Rz. 356
Wenn ein Rechtsanwalt mit einem Sachverhalt konfrontiert ist, bei dem Rechtsvorschriften eines ausländischen Staates zu berücksichtigen sind, muss er sich entscheiden, ob er das ausländische Recht selbst prüft, ob er dafür einen Anwalt aus dem jeweiligen Rechtskreis hinzuzieht oder ob er das Mandat niederlegt und dem Auftraggeber einen anderen Rechtsanwalt empfiehlt, der über die nötige Kompetenz und Erfahrung im internationalen Rechtsverkehr verfügt.
Rz. 357
Nach Nr. 3.1.3 der Berufsregeln der Rechtsanwälte der EU (CCBE) muss ein Rechtsanwalt ein Mandat ablehnen, wenn er weiß oder wissen muss, dass es ihm an den erforderlichen Kenntnissen fehlt, es sei denn, er arbeitet mit einem Rechtsanwalt zusammen, der diese Kenntnisse besitzt. § 29 Abs. 1 BORA a.F. bestimmte bis zu seiner Aufhebung in der ab dem 1.7.2015 geltenden Fassung, dass die CCBE-Regeln auch in Deutschland rechtsverbindlich sind.

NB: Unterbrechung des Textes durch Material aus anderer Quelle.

(* ===== verification/CbclDemo.v ===== *)
(** * A small engine and signature scheme

    Executable functions that satisfy the laws of [CbclExternal]: an
    S-expression printer and reader, messages as lists, a causal history that
    knows which hashes it holds, and keyed digests as signatures.  They are not
    [cbcl_core] or Ed25519; they show that the laws can hold and let the
    concrete inputs of the development be computed. *)

From stdpp Require Import pretty.
From S2P Require Import Prelude External Instances CbclExternal CbclProtocol.

(** ** Text *)

Fixpoint print_sexpr (e : SExpr) : string :=
  match e with
  | SExpr_Atom (Atom_Symbol s) => s
  | SExpr_Atom (Atom_Str s) => String (Ascii.ascii_of_nat 34) (s +:+ String (Ascii.ascii_of_nat 34) EmptyString)
  | SExpr_Atom (Atom_Num n) => pretty n
  | SExpr_Atom (Atom_Keyword s) => ":" +:+ s
  | SExpr_Atom (Atom_Other s) => s
  | SExpr_List l => "(" +:+ String.concat " " (map print_sexpr l) +:+ ")"
  end%string.

(** Numbers and keywords are told from symbols by their first octet. *)
Definition digits (b : bytes) : Z := foldl (fun n d => 10 * n + (d - 48)) 0 b.
Definition read_token (b : bytes) : SExpr :=
  SExpr_Atom match b with
             | 58 :: b => Atom_Keyword (octets_text b)
             | x :: _ => if (48 <=? x) && (x <=? 57) then Atom_Num (digits b) else Atom_Symbol (octets_text b)
             | [] => Atom_Other EmptyString
             end.

(** The open lists, innermost first and each in reverse, and the token being
    read, in reverse, with whether it is a string. *)
Definition push (e : SExpr) (stack : list (list SExpr)) : list (list SExpr) :=
  match stack with l :: stack => (e :: l) :: stack | [] => [[e]] end.
Definition flush (token : option (bool * bytes)) (stack : list (list SExpr)) : list (list SExpr) :=
  match token with Some (_, b) => push (read_token (reverse b)) stack | None => stack end.
Fixpoint read_sexpr (input : bytes) (stack : list (list SExpr)) (token : option (bool * bytes)) : option SExpr :=
  match input with
  | [] => match flush token stack with [[e]] => Some e | _ => None end
  | x :: input =>
      match token with
      | Some (true, b) =>
          if x =? 34 then read_sexpr input (push (SExpr_Atom (Atom_Str (octets_text (reverse b)))) stack) None
          else read_sexpr input stack (Some (true, x :: b))
      | _ =>
          if x =? 34 then read_sexpr input (flush token stack) (Some (true, []))
          else if x =? 40 then read_sexpr input ([] :: flush token stack) None
          else if x =? 41 then
            match flush token stack with
            | l :: stack => read_sexpr input (push (SExpr_List (reverse l)) stack) None
            | [] => None
            end
          else if x =? 32 then read_sexpr input (flush token stack) None
          else read_sexpr input stack (Some (false, x :: match token with Some (_, b) => b | None => [] end))
      end
  end.

(** ** Messages as lists *)

Definition cause_sexpr (c : CausedBy) : SExpr :=
  match c with
  | CausedBy_Begin => SExpr_Atom (Atom_Symbol "begin")
  | CausedBy_Single h => SExpr_Atom (Atom_Str h)
  | CausedBy_Multiple hs => SExpr_List (map (fun h => SExpr_Atom (Atom_Str h)) hs)
  | CausedBy_Other s => SExpr_Atom (Atom_Symbol s)
  end.
Definition cause_from (e : SExpr) : CausedBy :=
  match e with
  | SExpr_Atom (Atom_Str h) => CausedBy_Single h
  | SExpr_List l =>
      CausedBy_Multiple (omap (fun e => match e with SExpr_Atom (Atom_Str h) => Some h | _ => None end) l)
  | _ => CausedBy_Begin
  end.
Definition demo_name (p : Performative) : string :=
  match p with
  | Performative_Core CorePerformative_Hello => "hello"
  | Performative_Core (CorePerformative_Other s) | Performative_Custom s => s
  end%string.

Fixpoint message_list (m : Message) : SExpr :=
  match m with
  | Message_Simple p r c ps t _ cb =>
      SExpr_List [SExpr_Atom (Atom_Symbol (demo_name p));
                  SExpr_List match r with Some (Recipients_One k) => [SExpr_Atom (Atom_Symbol k)] | _ => [] end;
                  c; SExpr_List ps; SExpr_Atom (Atom_Str (default EmptyString t));
                  cause_sexpr (default CausedBy_Begin cb)]
  | Message_Wrapped w ps m =>
      SExpr_List [SExpr_Atom (Atom_Keyword match w with WrapperType_Signed => "signed" | _ => "with-roles" end);
                  SExpr_List ps; message_list m]
  | Message_Other s => SExpr_Atom (Atom_Other s)
  end.
Fixpoint list_message (e : SExpr) : option Message :=
  match e with
  | SExpr_List [SExpr_Atom (Atom_Symbol n); SExpr_List r; c; SExpr_List ps; SExpr_Atom (Atom_Str t); cb] =>
      Some (Message_Simple
        (if bool_decide (n = "hello"%string) then Performative_Core CorePerformative_Hello else Performative_Custom n)
        match r with [SExpr_Atom (Atom_Symbol k)] => Some (Recipients_One k) | _ => None end
        c ps (Some t) None (Some (cause_from cb)))
  | SExpr_List [SExpr_Atom (Atom_Keyword w); SExpr_List ps; e] =>
      Message_Wrapped (if bool_decide (w = "signed"%string) then WrapperType_Signed else WrapperType_WithRoles) ps
        <$> list_message e
  | _ => None
  end.
Fixpoint simple_of (m : Message) : option Message :=
  match m with
  | Message_Simple _ _ _ _ _ _ _ => Some m
  | Message_Wrapped _ _ m => simple_of m
  | Message_Other _ => None
  end.
Definition cause_of (m : Message) : option CausedBy :=
  match m with Message_Simple _ _ _ _ _ _ cb => cb | _ => None end.

(** ** Histories: the hashes held *)

Definition cause_verdict (cb : option CausedBy) (store : list string) : VerificationResult :=
  match cb with
  | Some CausedBy_Begin => VerificationResult_Valid
  | Some (CausedBy_Single h) => if bool_decide (h ∈ store) then VerificationResult_Valid else VerificationResult_Unknown
  | Some (CausedBy_Multiple hs) =>
      if bool_decide (Forall (.∈ store) hs) then VerificationResult_Valid else VerificationResult_Unknown
  | _ => VerificationResult_Violation "cause"
  end.

(** The cast of the exact opener parameters. *)
Definition demo_cast (ps : list SExpr) : option (gmap string string) :=
  match ps with
  | SExpr_List [SExpr_List [SExpr_Atom (Atom_Symbol r1); SExpr_Atom (Atom_Symbol k1)];
                SExpr_List [SExpr_Atom (Atom_Symbol r2); SExpr_Atom (Atom_Symbol k2)]] :: _ =>
      Some (<[r2 := k2]> {[r1 := k1]})
  | _ => None
  end.

(** A dialect is known by its name. *)
Definition demo_dialect_hash (name : string) : string :=
  if bool_decide (name = "blind-pairing-bootstrap/v1"%string) then BOOTSTRAP_DIALECT_HASH else SESSION_DIALECT_HASH.

#[export] Instance demo_cbcl : Cbcl := {|
  sexpr_to_string := print_sexpr;
  sexpr_parse s := read_sexpr (ascii_bytes s) [] None;
  message_to_sexpr := message_list;
  message_from_sexpr := list_message;
  canonical_encode e := ascii_bytes (print_sexpr e);
  innermost_simple := simple_of;
  recipient_set m := match m with Message_Simple _ (Some (Recipients_One k)) _ _ _ _ _ => {[k]} | _ => ∅ end;
  message_caused_by := cause_of;
  performative_name := demo_name;
  Dialect := string;
  DialectRegistry := list string;
  CausalProtocol := unit;
  Roles := unit;
  parser_parse s := Some (SExpr_Atom (Atom_Str s));
  parse_dialect e := if bool_decide (e = SExpr_Atom (Atom_Str BOOTSTRAP_DIALECT_SOURCE))
                     then Some "blind-pairing-bootstrap/v1"%string else Some "blind-pairing-session/v1"%string;
  registry_new := [];
  registry_install r d := Some (d :: r);
  find_by_name r n := if bool_decide (n ∈ r) then Some n else None;
  dialect_stored_hash d := Some (demo_dialect_hash d);
  dialect_hash := demo_dialect_hash;
  dialect_causal_protocol _ := Some tt;
  dialect_roles _ := tt;
  evaluate _ _ := true;
  ThreadedMessageStore := list string;
  store_new := [];
  store_append h _ _ s := if bool_decide (h ∈ s) then (s, false) else (h :: s, true);
  verify_causal _ cb s _ _ := cause_verdict cb s;
  Cast := gmap string string;
  cast_singleton c := c;
  cast_indexed_is_empty _ := true;
  cast_dialect_pin _ := Some SESSION_DIALECT_HASH;
  parse_wrapper_cast ps _ := demo_cast ps;
  r6_instantiated_violations _ _ := [];
  LocalProtocol := string;
  project d _ _ := d;
  projection_has_step _ _ := true;
  verify_causal_for_role m _ _ _ s _ _ := cause_verdict (simple_of m ≫= cause_of) s;
  verify_with_discipline v m sig := v m sig
|}.

#[export] Instance demo_cbcl_laws : CbclLaws.
Proof. by split. Qed.

(** ** Keys: a signature is a digest under the public key *)

Definition octet_digest (n : nat) (b : bytes) : bytes := map (fun x => x mod 256) (demo_digest n b).
Lemma octet_digest_ok n b : octet_list (octet_digest n b) /\ length (octet_digest n b) = n.
Proof.
  unfold octet_digest. rewrite length_map, demo_digest_len. split; [|done].
  apply Forall_forall. intros x (y & <- & _)%list_elem_of_In%in_map_iff. pose proof (Z.mod_pos_bound y 256). lia.
Qed.

#[export] Instance demo_ed25519 : Ed25519 := {|
  verifying_key_valid k := (length k =? 32)%nat;
  verifying_key := octet_digest 32;
  ed25519_sign secret m := octet_digest 64 (octet_digest 32 secret ++ m);
  verify_strict k m sig := bool_decide (sig = octet_digest 64 (k ++ m))
|}.
#[export] Instance demo_ed25519_laws : Ed25519Laws.
Proof.
  split.
  - intros secret. apply (octet_digest_ok 32).
  - intros secret. apply (octet_digest_ok 32).
  - intros secret. apply Nat.eqb_eq, (octet_digest_ok 32).
  - intros secret m. apply (octet_digest_ok 64).
  - intros secret m. apply (octet_digest_ok 64).
  - intros secret m. by apply bool_decide_eq_true.
Qed.

(** ** A digest that knows the two published dialects *)

Definition published_sha256 (b : bytes) : bytes :=
  if bool_decide (b = ascii_bytes BOOTSTRAP_DIALECT_SOURCE) then default [] (decode_lower_hex 32 BOOTSTRAP_SOURCE_SHA256)
  else if bool_decide (b = ascii_bytes SESSION_DIALECT_SOURCE) then default [] (decode_lower_hex 32 SESSION_SOURCE_SHA256)
  else octet_digest 32 b.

Diese Wirkung ist durch die Aufhebung des § 29 BORA im Jahr 2015 entfallen. An die Stelle der Bezugnahme auf die CCBE-Regeln in § 29 BORA a.F. sind die §§ 29a und 29b BORA getreten. In § 29a BORA ist in Anlehnung an Nr. 5.3 CCBE-Regeln die zwischenanwaltliche Korrespondenz im grenzüberschreitenden Rechtsverkehr und in § 29b BORA die Informationspflicht des Anwalts im Hinblick auf die Haftung für das Honorar zu finden. Weitere Regelungen, welche die CCBE substituieren wollen, sind nicht getroffen. Insoweit ist die Satzungsversammlung davon ausgegangen, dass "alle Fragen, die im CCBE code of conduct behandelt sind, im deutschen Berufsrecht entweder gesetzlich bzw. durch Satzung geregelt oder durch die Rechtsprechung und die Gerichte geklärt sind". Die Berufsordnung, die in anderen Mitgliedstaaten der EU weiter anzuwenden sein kann, unterscheidet – inhaltlich wenig geglückt – zwischen der Tätigkeit von Rechtsanwälten innerhalb der Europäischen Gemeinschaft (Nr. 1.5 CCBE-Regeln) und "sonstiger grenzüberschreitender Tätigkeit". Nur im erstgenannten Fall finden die CCBE-Regeln Anwendung. Sonst unterliegt die grenzüberschreitende Tätigkeit der Berufsordnung. Diese enthält jedoch keine Nr. 3.1.3 CCBE-Regeln entsprechende Bestimmung. Damit geht die Verweisung ins Leere. Haftungsrechtlich wirkt sich dies nicht aus, da die Normen des Berufsrechts nicht herangezogen werden können, um die von einem Rechtsanwalt zu beachtenden Sorgfaltsstandards zu konkretisieren.
Rz. 358
Wenn ein Rechtsanwalt für die Prüfung ausländischen Rechts einen ausländischen Anwalt hinzuzieht, sind zwei Fälle zu unterscheiden. Die Anwälte können auf einer ständigen vertraglichen Grundlage kooperieren (wegen der Zusammenarbeit auf dauerhafter vertraglicher Grundlage wird auf die Darstellungen zu den einzelnen Rechtsformen verwiesen, vgl. Rdn 391 ff.). Im Regelfall arbeitet der Rechtsanwalt mit dem ausländischen Kollegen aber im Einzelfall anlässlich eines konkreten Mandats zusammen.